Ламарк чувствует провалы между классами. [Это интервалы эволюционного ряда. Пустоты зияют.] Он слышит синкопы и паузы эволюционного ряда.
Ламарк выплакал глаза в лупу. Его слепота равна глухоте Бетховена...
У Ламарка басенные звери. Они приспосабливались к условиям жизни по Лафонтену. Ноги цапли, язык муравьеда, шея лебедя и утки, асимметричные и симметричные смещения глаз у некоторых рыб [всё это милая и разумная находчивость покладистой басни]

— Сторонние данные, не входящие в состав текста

Lemma put_char_keeps v cp : wf v → put_char A v cp ⇓ keeps v.
Proof.
  intros Hw. unfold put_char. apply wp_bind. apply (wp_mono _ (keeps v)).
  { destruct (_ && _); [|apply wp_ok; by apply wf_keeps].
    assert (keeps v (set_cur (set_pos 0 (cursor_row (cur v)) false (cur v)) v)) as Hk.
    { apply set_cur_keeps; simpl; [done| |apply (wf_row _ Hw)]. pose proof (wf_col _ Hw). lia. }
    eapply wp_mono; [apply next_line_keeps, Hk|]. intros v1 H1. eapply vt_keeps_trans; [exact Hk|exact H1]. }
  intros v1 (Hw1 & Hp1). apply wp_bind. apply (wp_mono _ (keeps v1)).
  { destruct (mode_insert (modes v1)); [|apply wp_ok; by apply wf_keeps].
    eapply wp_mono; [by apply insert_shift_ok|]. intros v2 (Hp & _). by apply painted_keeps_back. }
  intros v2 (Hw2 & Hp2). pose proof (wf_scr _ Hw2) as Hs2. pose proof (wf_col _ Hw2) as Hc2.
  pose proof (wf_row _ Hw2) as Hr2. rewrite (screen_cell_ok v2), decide_True by done. cbn [mbind outcome_bind].
  apply wp_bind. eapply wp_mono; [by apply store_cell_ok|]. intros v3 (Hpt & _).
  destruct (painted_keeps_back v2 v3 Hw2 Hpt) as (Hw3 & Hp3). pose proof (wf_col _ Hw3) as Hc3.
  pose proof (wf_row _ Hw3) as Hr3.
  destruct (Z.leb_spec (cols (scr v3) - 1) (cursor_col (cur v3))); apply wp_ok.
  - destruct (set_cur_keeps v3 (set_pos (cursor_col (cur v3)) (cursor_row (cur v3)) true (cur v3)) Hw3) as (H1 & H2);
      [done|done|]. split; [done|congruence].
  - destruct (set_cur_keeps v3 (set_col (cursor_col (cur v3) + 1) (cur v3)) Hw3) as (H1 & H2);
      [simpl; lia|done|]. split; [done|congruence].
Qed.

(** * Control sequences *)
Lemma param_ok v idx def :
  wf_parser (parser v) → 0 ≤ idx < MAX_PARAMS → 0 ≤ def ≤ PMAX →
  param v idx def ⇓ λ p, 0 ≤ p ≤ PMAX ∧ (1 ≤ def → 1 ≤ p).
Proof.
  intros [Hn Hall Hcnt _ _ _ _] Hi Hd. unfold param. destruct (_ <=? _); [by apply wp_ok|].
  apply wp_bind, wp_zget; [lia|]. intros x Hx. apply wp_ok.
  pose proof (Forall_lookup_1 _ _ _ _ Hall Hx) as Hr. simpl in Hr. destruct (Z.eqb_spec x 0); [done|lia].
Qed.

Lemma erase_display_keeps v : wf v → erase_display v ⇓ keeps v.
Proof.
  intros Hw. unfold erase_display. apply wp_bind.
  eapply wp_mono; [apply param_ok; [apply (wf_parse _ Hw)|unfold MAX_PARAMS; lia|unfold PMAX; lia]|]. intros k _.
  destruct (k =? 0); [|destruct (k =? 1); [|destruct (k =? 2); [|destruct (k =? 3); [|by apply wp_ok, wf_keeps]]]].
  - apply wp_bind. eapply wp_mono; [by apply clear_line_keeps|]. intros v1 H1.
    eapply wp_mono; [apply clear_rows_keeps, H1|]. intros v2 H2. eapply vt_keeps_trans; [exact H1|exact H2].
  - apply wp_bind. eapply wp_mono; [by apply clear_line_keeps|]. intros v1 H1.
    eapply wp_mono; [apply clear_rows_keeps, H1|]. intros v2 H2. eapply vt_keeps_trans; [exact H1|exact H2].
  - by apply clear_rows_keeps.
  - apply wp_bind. eapply wp_mono; [by apply clear_rows_keeps|]. intros v1 (Hw1 & Hp1). apply wp_ok.
    split; [|done]. destruct Hw1 as [Hs Hc Hr Hg Hpr (ls & Hb)]. constructor; try done.
    exists []. unfold back_repr in *. simpl. destruct (scrollback (back v1)); [|by destruct Hb as (? & _)].
    destruct Hb as (H1 & H2 & _ & Hh). split_and!; try done.
    destruct Hh as (Hc' & _). apply Ring.Ring.holds_nil; lia.
Qed.

Lemma erase_line_keeps v : wf v → erase_line v ⇓ keeps v.
Proof.
  intros Hw. unfold erase_line. apply wp_bind.
  eapply wp_mono; [apply param_ok; [apply (wf_parse _ Hw)|unfold MAX_PARAMS; lia|unfold PMAX; lia]|]. intros k _.
  destruct (k =? 0); [by apply clear_line_keeps|]. destruct (k =? 1); [by apply clear_line_keeps|].
  destruct (k =? 2); [by apply clear_line_keeps|by apply wp_ok, wf_keeps].
Qed.

(** Cells moved inside of the line of the cursor. *)
Lemma move_in_line v dst src n :
  wf v → 0 ≤ n → 0 ≤ dst → 0 ≤ src → dst + n ≤ cols (scr v) → src + n ≤ cols (scr v) →
  (l ← move_cells (active (scr v)) (cursor_row (cur v) * cols (scr v) + dst)
         (cursor_row (cur v) * cols (scr v) + src) n;
   Ok (set_scr (set_active l (scr v)) v)) ⇓ keeps v.
Proof.
  intros Hw Hn Hd Hs Hdn Hsn. pose proof (zlen_active _ (wf_scr _ Hw)) as Hlen.
  pose proof (wf_row _ Hw). pose proof (wf_cols _ (wf_scr _ Hw)). apply wp_bind.
  eapply wp_mono; [apply move_cells_ok; nia|]. intros l (Hl & _). apply wp_ok.
  apply painted_keeps_back; [done|]. by exists l.
Qed.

Мы приближаемся к тайнам органической жизни. Ведь для взрослого человека самое трудное — это переход от мышления неорганического, к которому он приучается в пору своей наивысшей активности, когда мысль является лишь придатком действия, к первообразу мышления органического.
(Аштарак)
Я слушал журчанье колхозной цифири. <...>
— На колхозника приходится по две с половиной дес<ятины>...
— Четыре учителя исключены из колхоза. Всего в Аштараке 23 учителя.
— 60 курдов спустились вчера с гор и купили в кооперативе соли и спирта.
Мораль сей басни ясна: человек не смеет быть униженным. Пять чувств, по мнению летописца, лишь вассалы, состоящие на феодальной службе у разумного, мыслящего, сознающего свои достоинства — «я».
Такие вещи создаются как бы оттого, что люди вскакивают среди ночи в стыде и страхе перед тем, что ничего не сделано и богохульно много прожито. Творческая бессонница, разбуженность отчаяния сидящей ночью в слезах на своей постели, именно так, как изобразил Гете в «Мейстере».
Конницей бессонниц движется искусство народов, и там, где она протопала, там быть поэзии или войне.
(Алагёз)
В современной практике глаголы ушли из литературы. К жизни они имеют лишь косвенное отношение. Роль их чисто служебная — за известную плату они перевозят с места на место. Только в государственных декретах, военных приказах, в судебных приговорах, в нотариальных актах и в завещательных документах глагол живет еще полной жизнью. Между тем глагол есть прежде всего акт, декрет, указ.
Усталости мы чувствовать не смели. Солнце печенегов и касогов стояло над нашими головами.